%%

(** C36: the inspection command never writes.  When the input is readable, a
    64-bit big-endian ELF file and its report can be built, it prints exactly the
    report on the standard output and exits with 0; in every other case it exits
    with 1, an error message on the error stream and nothing on the standard
    output.  Any argument vector that is neither the three arguments of the patch
    command nor --info with one argument prints exactly the usage, for the name
    the program was called by, on the error stream, exits with 1 and touches
    nothing.  (An empty argument
    vector is read as a program name that is empty.) *)
Theorem main_info_exact (w : fs) (argv0 inputPath : string) :
  (exists o, main w [argv0; "--info"; inputPath] = Ret o /\ files o = w /\
    ((exists info, reports w inputPath info /\
       exit_code o = 0 /\ stdout o = info /\ stderr o = EmptyString) \/
     ((~ exists info, reports w inputPath info) /\
       exit_code o = 1 /\ stdout o = EmptyString /\
       exists what, stderr o = "error: " +:+ what +:+ nl))) /\
  forall argv, length argv <> 4%nat ->
    (length argv = 3%nat -> nth 1 argv EmptyString <> "--info") ->
    main w argv = Ret (mkOutcome 1 EmptyString (usage (nth 0 argv EmptyString)) w).
Proof.
  split.
  - exists (main_info w inputPath). split; [reflexivity|].
    destruct (main_info_spec w inputPath) as [(info & Hr & ->)|[Hn [what ->]]]; (split; [reflexivity|]).
    + left. exists info. auto.
    + right. split; [exact Hn|]. split; [reflexivity|]. split; [reflexivity|]. exists what. reflexivity.
  - intros argv H4 H3. unfold main. destruct (Nat.eqb_spec (length argv) 4) as [E|_]; [contradiction|].
    destruct (Nat.eqb_spec (length argv) 3) as [E|_]; [|reflexivity].
    destruct (String.eqb_spec (nth 1 argv EmptyString) "--info") as [E'|_]; [tauto|reflexivity].
Qed.

(** What is written can be read back. *)
Definition reads_back : Prop :=
  forall w path w1 bytes w2,
    open_write w path = Some w1 -> write w1 path bytes = (w2, true) -> open_read w2 path = Some bytes.

Lemma written_reads_back (w : fs) outputPath bs (o : outcome fs) :
  reads_back -> exit_code o = 0 ->
  (let (w', written) := writeFile w outputPath bs in
   files o = w' /\ exit_code o = (if written then 0 else 1)) ->
  open_read (files o) outputPath = Some bs.
Proof.
  intros Hback Hexit Hw. unfold writeFile in Hw.
  destruct (open_write w outputPath) as [w1|] eqn:How; [|destruct Hw; congruence].
  destruct (write w1 outputPath bs) as [w2 written] eqn:Hwr. destruct Hw as [-> Hz].
  destruct written; [|congruence]. apply (Hback w outputPath w1 bs w2 How Hwr).
Qed.

(** C15: patching is refused the second time.  After a successful run, a run
    whose input is the first one's output ends with exit code 1 and leaves the
    file system as it was, whatever its output and module paths. *)
Theorem second_run_refused (w : fs) argv0 inputPath outputPath path (o : outcome fs)
    (Hback : reads_back)
    (Hrun : main w [argv0; inputPath; outputPath; path] = Ret o) (Hexit : exit_code o = 0)
    (Hsmall : forall bytes, open_read w inputPath = Some bytes -> size bytes < 2 ^ 60)
    (Hx : forall bytes file, open_read w inputPath = Some bytes ->
            parse true Big bytes = Ok file -> patchable file) :
  forall outputPath' path', exists o',
    main (files o) [argv0; outputPath; outputPath'; path'] = Ret o' /\ refused (files o) o'.
Proof.
  intros outputPath' path'.
  destruct (main_patch_spec w inputPath outputPath path) as (o1 & Ho1 & Hcase);
    [intros bytes Hb; specialize (Hsmall bytes Hb); lia|].
  change (main_patch w inputPath outputPath path = Ret o) in Hrun. rewrite Hrun in Ho1.
  injection Ho1 as <-. destruct Hcase as [(bytes & file & entry & t & off & Hr & Hp & Hw)|[[He _] _]];
    [|congruence].
  destruct (patch_of_parts _ _ _ _ _ _ Hp) as (Hok & Hraw & Hc & Ht); [specialize (Hsmall _ Hr); lia|].
  destruct (Hx bytes file Hr (po_parse _ _ _ _ _ _ Hp)) as [Hn Hsh]. destruct Hp as [_ _ Hb Hoff].
  assert (size (raw_ _ _ file) < 2 ^ 60) as Hs by (rewrite Hraw; exact (Hsmall _ Hr)).
  assert (open_read (files o) outputPath = Some (output file t off)) as Hread
    by (eapply written_reads_back; eassumption).
  assert (parse true Big (output file t off) = Ok (reread file (tramp_addr file) t off)) as Hparse
    by (eapply patched_parses; try eassumption; lia).
  pose proof (reread_size file entry _ path t off Hok Hb Hoff ltac:(lia) Hn) as Hsz.
  change (raw_ _ _ (reread file (tramp_addr file) t off)) with (output file t off) in Hsz.
  pose proof (reread_patched file entry _ path t off Hok Hb Hoff ltac:(lia) Hn Hsh Ht) as Hpatched.
  unfold main. cbn [length Nat.eqb andb negb nth]. unfold main_patch, readFile. rewrite Hread. cbn [negb].
  rewrite (proj2 (parseAny_64be (output file t off) _ ltac:(lia)) Hparse). cbn [get_64be].
  destruct (resolveEntryDescriptor _) as [d|e].
  - rewrite Hpatched. eexists. split; [reflexivity|]. apply failed_refused.
  - eexists. split; [reflexivity|]. apply failed_refused.
Qed.
End commands.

%%

__TASK OBJECTIVE__. Begin at the line that has "destruct (main_info_spec w" in the entries above; stop after the line that has "destruct (open_write w". Transcribe exactly those lines and no others.

__TASK OUTPUT__.
    destruct (main_info_spec w inputPath) as [(info & Hr & ->)|[Hn [what ->]]]; (split; [reflexivity|]).
    + left. exists info. auto.
    + right. split; [exact Hn|]. split; [reflexivity|]. split; [reflexivity|]. exists what. reflexivity.
  - intros argv H4 H3. unfold main. destruct (Nat.eqb_spec (length argv) 4) as [E|_]; [contradiction|].
    destruct (Nat.eqb_spec (length argv) 3) as [E|_]; [|reflexivity].
    destruct (String.eqb_spec (nth 1 argv EmptyString) "--info") as [E'|_]; [tauto|reflexivity].
Qed.

(** What is written can be read back. *)
Definition reads_back : Prop :=
  forall w path w1 bytes w2,
    open_write w path = Some w1 -> write w1 path bytes = (w2, true) -> open_read w2 path = Some bytes.

Lemma written_reads_back (w : fs) outputPath bs (o : outcome fs) :
  reads_back -> exit_code o = 0 ->
  (let (w', written) := writeFile w outputPath bs in
   files o = w' /\ exit_code o = (if written then 0 else 1)) ->
  open_read (files o) outputPath = Some bs.
Proof.
  intros Hback Hexit Hw. unfold writeFile in Hw.
  destruct (open_write w outputPath) as [w1|] eqn:How; [|destruct Hw; congruence].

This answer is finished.